Date: Wed, 8 Apr 2009 21:36:15 To:
Subject: [WikiEN-l] An open letter to Jimmy Wales
Earlier today, I had no joy in trying to post this “open letter to Jimmy
Wales” on Jimmy’s own user talk page: the man himself deleted it. That is
not the sort of behavior I would have expected of the head of an allegedly
open, transparent community devoted to free speech. I would like
Wikipedians in general to be apprised of my concerns. I believe they are
serious and well-justified, and they should not be dismissed without a
careful hearing. I do not ask that Jimmy Wales reply here on this list.
But I do ask that “the powers that be”–including the Wikipedia community,
the Wikimedia Board, and the media–hold Jimmy responsible for his very
shabby behavior toward me.
Let me be clear.

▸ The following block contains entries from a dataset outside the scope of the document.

(* ===== verification/Disk.v ===== *)
(** * Disk images: the format seam and raw images ([hv/crates/vmlab-disk/src/{lib,raw}.rs])

    [DiskImage] and [ReadTarget] are the source's traits, as classes of the
    operations a reader uses. [DiskContents] is what an image promises to the
    image that has it as its backing file: reads in range succeed and return
    the bytes of one fixed content. Raw images implement it. *)

From S2P Require Import Prelude.

(** ** Results and the state monad of an image's methods *)

Inductive DiskError := Io | Format | Unsupported | SnapshotNotFound | ReadOnly.

(** [Result<T>] of the crate; a panic and an exhausted loop bound are values
    of their own. *)
Inductive dres (A : Type) :=
| DOk (a : A)
| DErr (e : DiskError)
| DPanic
| DFuel.
Arguments DOk {A} _.
Arguments DErr {A} _.
Arguments DPanic {A}.
Arguments DFuel {A}.

(** [fn f(&mut self, ..) -> Result<A>]: an error keeps the state changes made
    before it. *)
Definition dstate (S A : Type) : Type := S → S * dres A.

#[global] Instance dstate_ret S : MRet (dstate S) := λ A a s, (s, DOk a).
#[global] Instance dstate_bind S : MBind (dstate S) := λ A B f m s,
  match m s with
  | (s, DOk a) => f a s
  | (s, DErr e) => (s, DErr e)
  | (s, DPanic) => (s, DPanic)
  | (s, DFuel) => (s, DFuel)
  end.

Definition dfail {S A} (e : DiskError) : dstate S A := λ s, (s, DErr e).
Definition dpure {S A} (r : dres A) : dstate S A := λ s, (s, r).
Definition dgets {S A} (f : S → A) : dstate S A := λ s, (s, DOk (f s)).
Definition dmodify {S} (f : S → S) : dstate S unit := λ s, (f s, DOk tt).
Definition of_outcome {A} (x : outcome A) : dres A := match x with Ret a => DOk a | Panic => DPanic end.
(** A method of one of two objects a function works on. *)
Definition on_fst {S T A} (m : dstate S A) : dstate (S * T) A := λ st, let '(s, r) := m st.1 in ((s, st.2), r).
Definition on_snd {S T A} (m : dstate T A) : dstate (S * T) A := λ st, let '(t, r) := m st.2 in ((st.1, t), r).

Lemma dbind_ok {S A B} (m : dstate S A) (f : A → dstate S B) s s' a :
  m s = (s', DOk a) → (m ≫= f) s = f a s'.
Proof. intros H. unfold mbind, dstate_bind. by rewrite H. Qed.

Lemma assoc_bind {S A1 A2 A3} (s : S) (m : dstate S A1) (f : A1 → dstate S A2) (g : A2 → dstate S A3) :
  (x ← m; y ← f x; g y) s = (y ← (x ← m; f x); g y) s.
Proof. unfold mbind, dstate_bind. destruct (m s) as [s' [a| | |]]; done. Qed.

(** ** Files *)

(** [read_exact_at] and [write_all_at] on a file's bytes; a write past the
    end leaves zeros between. *)
Definition read_exact_at (f : bytes) (off n : Z) : dres bytes :=
  if (n =? 0) || (off + n <=? len f) then DOk (slice f off (off + n)) else DErr Io.
Definition write_all_at (f : bytes) (off : Z) (b : bytes) : bytes :=
  if len b =? 0 then f else splice (f ++ replicate (Z.to_nat (off + len b - len f)) 0) off b.

(** ** The traits *)

(** [ReadTarget]: [write_all], and the provided methods built on it, which go
    through a scratch buffer of [SCRATCH] bytes. *)
Class ReadTarget (W : Type) := { write_all : bytes → dstate W unit }.

Definition SCRATCH : Z := 65536.

Fixpoint zero `{ReadTarget W} (fuel : nat) (n : Z) : dstate W unit :=
  if n =? 0 then mret tt else
  match fuel with
  | O => dpure DFuel
  | S fuel =>
      let count := Z.min n SCRATCH in
      _ ← write_all (replicate (Z.to_nat count) 0);
      zero fuel (n - count)
  end.

Fixpoint target_read_file `{ReadTarget W} (fuel : nat) (f : bytes) (offset n : Z) : dstate W unit :=
  if n =? 0 then mret tt else
  match fuel with
  | O => dpure DFuel
  | S fuel =>
      let count := Z.min n SCRATCH in
      b ← dpure (read_exact_at f offset count);
      _ ← write_all b;
      target_read_file fuel f (offset + count) (n - count)
  end.

Definition U64_MAX : Z := 2 ^ 64 - 1.

(** [offset.checked_add(len).is_some_and(|end| end <= size)]. *)
Definition check_read {S} (offset n size : Z) : dstate S unit :=
  if (offset + n <=? U64_MAX) && (offset + n <=? size) then mret tt else dfail Unsupported.

(** The reading half of [DiskImage]; [read_at] takes the length of the
    caller's buffer and returns what it leaves in it. *)
Class DiskImage (T : Type) := {
  size : T → Z;
  read_at : Z → Z → dstate T bytes;
  read_into `{ReadTarget W} : Z → Z → dstate (T * W) unit }.

(** The writing half. *)
Class DiskWrite (T : Type) := {
  write_at : Z → bytes → dstate T unit;
  flush : dstate T unit }.

(** ** What an image promises *)

(** The [n] bytes of a content from [off] on. *)
Definition content_at (content : Z → Z) (off n : Z) : bytes := (λ i, content (off + i)) <$> seqZ 0 n.

(** Targets that take everything: what was collected grows by what is
    written. *)
Class Collects (W : Type) `{ReadTarget W} := {
  collected : W → bytes;
  write_all_collects w b : ∃ w', write_all b w = (w', DOk tt) ∧ collected w' = collected w ++ b }.

(** A valid image has a content that reading does not change, and reads in
    range return it. *)
Class DiskContents (T : Type) `{DiskImage T} := {
  image_ok : T → Prop;
  content : T → Z → Z;
  size_range t : image_ok t → 0 ≤ size t ≤ U64_MAX;
  read_at_content t off n : image_ok t → 0 ≤ off → 0 ≤ n → off + n ≤ size t →
    ∃ t', read_at off n t = (t', DOk (content_at (content t) off n)) ∧
      image_ok t' ∧ size t' = size t ∧ ∀ o, content t' o = content t o;
  read_at_refused t off n : size t < off + n → read_at off n t = (t, DErr Unsupported);
  read_into_content `{Collects W} t w off n : image_ok t → 0 ≤ off → 0 ≤ n → off + n ≤ size t →
    ∃ t' w', read_into off n (t, w) = ((t', w'), DOk tt) ∧ collected w' = collected w ++ content_at (content t) off n ∧
      image_ok t' ∧ size t' = size t ∧ ∀ o, content t' o = content t o }.

(** ** Raw images *)

Record RawImage := mkRaw { raw_file : bytes; raw_size : Z; raw_read_only : bool }.

Definition raw_open (file : bytes) (read_only : bool) : RawImage := mkRaw file (len file) read_only.

Definition raw_read_at (offset n : Z) : dstate RawImage bytes :=
  img ← dgets id;
  if U64_MAX <? offset + n then dfail Unsupported
  else if raw_size img <? offset + n then dfail Unsupported
  else dpure (read_exact_at (raw_file img) offset n).

Definition raw_write_at (offset : Z) (b : bytes) : dstate RawImage unit :=
  img ← dgets id;
  if raw_read_only img then dfail ReadOnly
  else if U64_MAX <? offset + len b then dfail Unsupported
  else if raw_size img <? offset + len b then dfail Unsupported
  else dmodify (λ img, mkRaw (write_all_at (raw_file img) offset b) (raw_size img) (raw_read_only img)).

Definition raw_read_into `{ReadTarget W} (offset n : Z) : dstate (RawImage * W) unit :=
  st ← dgets id;
  _ ← check_read offset n (raw_size st.1);
  on_snd (target_read_file (Z.to_nat n) (raw_file st.1) offset n).

Definition raw_discard (offset n : Z) : dstate RawImage unit :=
  img ← dgets id; if raw_read_only img then dfail ReadOnly else mret tt.

(** [sync_all] is the operating system's. *)
Definition raw_flush : dstate RawImage unit := mret tt.

#[global] Instance RawImage_DiskImage : DiskImage RawImage := {|
  size := raw_size; read_at := raw_read_at; read_into W _ := raw_read_into |}.
#[global] Instance RawImage_DiskWrite : DiskWrite RawImage := {| write_at := raw_write_at; flush := raw_flush |}.

(** ** Contents of files and targets *)

Lemma len_content_at c off n : 0 ≤ n → len (content_at c off n) = n.
Proof. intros. unfold content_at, len. rewrite length_fmap, length_seqZ. lia. Qed.
Lemma content_at_0 c off : content_at c off 0 = [].
Proof. done. Qed.
Lemma content_at_app c off a b : 0 ≤ a → 0 ≤ b → content_at c off (a + b) = content_at c off a ++ content_at c (off + a) b.
Proof.
  intros. unfold content_at. rewrite seqZ_app, fmap_app by lia. f_equal. rewrite <-(Z.add_0_r (0 + a)), <-fmap_add_seqZ, <-list_fmap_compose.
  apply list_fmap_ext. intros i x _. simpl. f_equal. lia.
Qed.
Lemma content_at_ext c c' off n : (∀ i, 0 ≤ i < n → c (off + i) = c' (off + i)) → content_at c off n = content_at c' off n.
Proof. intros Hc. unfold content_at. apply list_fmap_ext. intros i x Hx%list_elem_of_lookup_2%elem_of_seqZ. apply Hc. lia. Qed.
Lemma idx_content_at c off n i : 0 ≤ i < n → idx (content_at c off n) i = c (off + i).
Proof.
  intros Hi. unfold idx, content_at. rewrite nth_lookup, list_lookup_fmap, lookup_seqZ_lt by lia. simpl. f_equal. lia.
Qed.
(** A list is the content of which it has the bytes. *)
Lemma content_at_list (l : bytes) c off n :
  len l = n → (∀ i, 0 ≤ i < n → idx l i = c (off + i)) → l = content_at c off n.
Proof.
  intros Hl Hi. pose proof (len_nonneg l). apply idx_ext; [rewrite len_content_at; lia|].
  intros i Hr. rewrite Hl in Hr. rewrite idx_content_at by done. by apply Hi.
Qed.
Lemma slice_content f off n : 0 ≤ off → 0 ≤ n → off + n ≤ len f → slice f off (off + n) = content_at (idx f) off n.
Proof. intros. apply content_at_list; [rewrite len_slice; lia|]. intros i Hi. rewrite idx_slice by lia. done. Qed.

Lemma read_exact_at_content f off n :
  0 ≤ off → 0 ≤ n → off + n ≤ len f → read_exact_at f off n = DOk (content_at (idx f) off n).
Proof. intros. unfold read_exact_at. rewrite (proj2 (Z.leb_le _ _)), orb_true_r, slice_content by lia. done. Qed.

Section targets.
Context `{Collects W}.

Lemma zero_collects fuel n w : 0 ≤ n ≤ Z.of_nat fuel →
  ∃ w', zero fuel n w = (w', DOk tt) ∧ collected w' = collected w ++ content_at (λ _, 0) 0 n.
Proof.
  revert n w. induction fuel as [|fuel IH]; intros n w Hn; simpl.
  - assert (n = 0) as -> by lia. eexists. split; [done|]. by rewrite app_nil_r.
  - destruct (Z.eqb_spec n 0) as [->|Hne]; [eexists; split; [done|]; by rewrite app_nil_r|].
    set (count := Z.min n SCRATCH). assert (0 < count ≤ n) by (unfold count, SCRATCH; lia).
    destruct (write_all_collects w (replicate (Z.to_nat count) 0)) as (w1 & Hw & Hc). rewrite (dbind_ok _ _ _ _ _ Hw).
    destruct (IH (n - count) w1 ltac:(lia)) as (w2 & Hz & Hc2). exists w2. split; [done|]. rewrite Hc2, Hc, <-app_assoc. f_equal.
    replace n with (count + (n - count)) at 2 by lia. rewrite content_at_app by lia. f_equal.
    apply content_at_list; [rewrite len_replicate; lia|]. intros i Hi. unfold idx. rewrite nth_lookup, lookup_replicate_2 by lia. done.
Qed.

Lemma target_read_file_collects fuel f off n w : 0 ≤ n ≤ Z.of_nat fuel → 0 ≤ off → off + n ≤ len f →
  ∃ w', target_read_file fuel f off n w = (w', DOk tt) ∧ collected w' = collected w ++ content_at (idx f) off n.
Proof.
  revert off n w. induction fuel as [|fuel IH]; intros off n w Hn Hoff Hl; simpl.
  - assert (n = 0) as -> by lia. eexists. split; [done|]. by rewrite app_nil_r.
  - destruct (Z.eqb_spec n 0) as [->|Hne]; [eexists; split; [done|]; by rewrite app_nil_r|].
    set (count := Z.min n SCRATCH). assert (0 < count ≤ n) by (unfold count, SCRATCH; lia).
    rewrite read_exact_at_content by lia. rewrite (dbind_ok _ _ w w (content_at (idx f) off count)) by done.
    destruct (write_all_collects w (content_at (idx f) off count)) as (w1 & Hw & Hc). rewrite (dbind_ok _ _ _ _ _ Hw).
    destruct (IH (off + count) (n - count) w1) as (w2 & Hz & Hc2); [lia..|]. exists w2. split; [done|].
    rewrite Hc2, Hc, <-app_assoc. f_equal. replace n with (count + (n - count)) at 2 by lia. by rewrite content_at_app by lia.
Qed.
End targets.

Lemma check_read_ok {S} (s : S) off n sz : off + n ≤ sz → sz ≤ U64_MAX → check_read off n sz s = (s, DOk tt).
Proof. intros. unfold check_read. rewrite !(proj2 (Z.leb_le _ _)) by lia. done. Qed.

(** ** Raw images keep the promise *)

#[global, program] Instance RawImage_contents : DiskContents RawImage := {|
  image_ok img := raw_size img = len (raw_file img) ∧ raw_size img ≤ U64_MAX;
  content img := idx (raw_file img) |}.
Next Obligation. intros [f sz ro] [? ?]. simpl in *. subst. pose proof (len_nonneg f). lia. Qed.
Next Obligation.
  intros [f sz ro] off n [Hsz Hmax] Hoff Hn Hr. simpl in *. exists (mkRaw f sz ro). split_and!; try done.
  unfold raw_read_at, mbind, dstate_bind, dgets. simpl.
  rewrite !(proj2 (Z.ltb_ge _ _)) by lia. unfold dpure. by rewrite read_exact_at_content by lia.
Qed.
Next Obligation.
  intros [f sz ro] off n Hr. simpl in *. unfold raw_read_at, mbind, dstate_bind, dgets. simpl.
  destruct (_ <? _); [done|]. by rewrite (proj2 (Z.ltb_lt _ _)) by lia.
Qed.
Next Obligation.
  intros W T C [f sz ro] w off n [Hsz Hmax] Hoff Hn Hr. simpl in *.
  destruct (target_read_file_collects (Z.to_nat n) f off n w) as (w' & Hw & Hc); [lia..|].
  exists (mkRaw f sz ro), w'. split_and!; try done. unfold raw_read_into.
  rewrite (dbind_ok _ _ _ (mkRaw f sz ro, w) (mkRaw f sz ro, w)) by done. simpl.
  rewrite (dbind_ok _ _ _ (mkRaw f sz ro, w) tt) by (apply check_read_ok; lia). unfold on_snd. simpl. by rewrite Hw.
Qed.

This is not just an attempt to “tell my side of the
story.” It is me confronting Jimmy Wales publicly for lying about my
involvement in the project after many private requests to stop. You might
disagree with me about many things, but we need not disagree about the facts
as they can be found in various Internet archives, nor about the necessity
of keeping our leaders honest.
A readable copy, with some updates, can be found here:
The letter itself follows.
–Larry Sanger
Jimmy, I don’t know a better place than this for an open letter to you
[i.e., than on your user talk page on Wikipedia]. I recently read the Hot
Press interview with you. The lies and distortions it contains are, for me,
the last straw, especially after
this came to light,
in which you described yourself as “co-founder” in 2002.
I’ve reached out to you on a couple of occasions to coordinate our
“versions” – well, my version and your fanciful inventions – about how
Wikipedia got started. Last year I read about a speech in which you
represented me as being more or less opposed to Wikipedia from the start –
despite it being my own baby, really – and I wrote to you saying that if you
keep this up, I will speak out. Well, I’m finally speaking out.

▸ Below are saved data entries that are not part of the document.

(* ===== verification/Qcow2.v ===== *)
(** * qcow2 images: reading ([hv/crates/vmlab-disk/src/qcow2/mod.rs])

    The image's state, its two-level mapping from guest clusters to the file,
    and every operation of the read path: [load_l2] through the write-back
    cache, [read_extent] (which coalesces adjacent clusters), [read_bytes],
    [read_target] and the trait methods. The image is over any backing image
    of the [DiskImage] interface and itself implements that interface, so the
    theorems hold for backing chains of any depth. *)

From S2P Require Import Prelude TableCache Disk.

(** Decompression is a third-party crate: [inflate] takes the compressed
    bytes and the output buffer and gives the buffer it leaves, [None] for an
    error. *)
Class Inflate := { inflate : bytes → bytes → option bytes }.
(** The output is a slice of fixed length. *)
Class InflateLaws `{Inflate} := { inflate_len c out out' : inflate c out = Some out' → len out' = len out }.

Definition OFFSET_MASK : Z := 0x00fffffffffffe00.
Definition COMPRESSED_BIT : Z := Z.shiftl 1 62.
Definition COPIED_BIT : Z := Z.shiftl 1 63.
Definition ZERO_BIT : Z := 1.

Inductive ReadSource := Backing | Zero | File (host : Z) | Compressed (entry : Z).

Definition from_entry (entry in_cluster : Z) : ReadSource :=
  if negb (Z.land entry COMPRESSED_BIT =? 0) then Compressed entry
  else if negb (Z.land entry ZERO_BIT =? 0) then Zero
  else if Z.land entry OFFSET_MASK =? 0 then Backing
  else File (Z.land entry OFFSET_MASK + in_cluster).

Record BackingRef := mkBackingRef { b_name : bytes; b_format : option bytes }.
Record FreeClusters := mkFree { free_set : gset Z; scan_next : Z }.

Section qcow2.
Context {B : Type} `{DiskImage B} `{Inflate}.

Record Qcow2Image := mkQcow2 {
  q_file : bytes;
  q_read_only : bool;
  q_version : Z;
  cluster_bits : Z;
  cluster_size : Z;
  q_size : Z;
  l1_size : Z;
  l1_table_offset : Z;
  refcount_table_offset : Z;
  refcount_table_clusters : Z;
  refcount_bits : Z;
  nb_snapshots : Z;
  snapshots_offset : Z;
  header_cluster : bytes;
  backing : option BackingRef;
  backing_image : option B;
  l1 : list Z;
  refcount_table : list Z;
  l2_cache : TableCache;
  refblock_cache : TableCache;
  q_free : FreeClusters;
  header_dirty : bool;
  l1_dirty : bool;
  refcount_table_dirty : bool }.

In Wikipedia’s first three years, it was clear to everyone working on it
that not only had I named the project, I came up with and promoted the idea
of making a wiki encyclopedia, wrote the first policy pages and many more
policy pages in the following year, led the project, and enforced many rules
that are now taken for granted. I came up with a lot of stuff that is
regarded as standard operating procedure. For instance, I argued that talk
should go on talk pages and got people into that habit. Similarly, after
meta-discussion started taking up so much of Wikipedia’s time and energy, I
shepherded talk about the project to – and after that, to
Wikipedia-L and WikiEN-L. I insisted that we were working on an
encyclopedia, not on the many other things one can use a wiki for. I came up
with the name “Wikipedian” and other Wikipedia jargon. I had devised a
neutrality policy for Nupedia, and I elaborated it in a form that stood for
several years on Wikipedia. I did a lot of explaining and evangelizing for
Wikipedia – what it is about, why we are here, and so forth – for example,
Wikipedia:Our Replies to Our Critics and a couple of well-known posts on like this
one and this. I also
recall introducing many specific policy details, the evidence for which is
in archives (such as on and no doubt in the memories of some of
the more active early Wikipedians.
These are only some examples of ways in which I led the project in its first
14 months; after I left, there was a lot of soul-searching in the project
about what would happen now that it was “leaderless” (see the quotations
linked from this page). When I
was involved in the project, I was regarded as its chief organizer. As you
can still see in the archives, I called myself “Chief Instigator” and “Chief
Organizer” and the like (not editor).
I also want to correct you on something that tends to harm me: your repeated
insinuations that I was “fired.” In the Hot Press interview, you said I left
Wikipedia because you “didn’t want to pay him any more.” You know – and so
does everyone else who worked at Bomis, Inc., around a dozen people – that
at the end of 2001, you had to go back to Bomis’ original 4-5 employees,
because of the tech market bust, when Bomis suddenly lost a million-dollar
ad deal. Tim Shell told me I was the last person to be laid off. He told me
– the day I arrived back from my honeymoon, as I recall – that I should
probably start looking for new work, because of the market. I was made to
believe, and always did until a few years ago when you started implying
otherwise, that I had been laid off just like all the other Bomis employees.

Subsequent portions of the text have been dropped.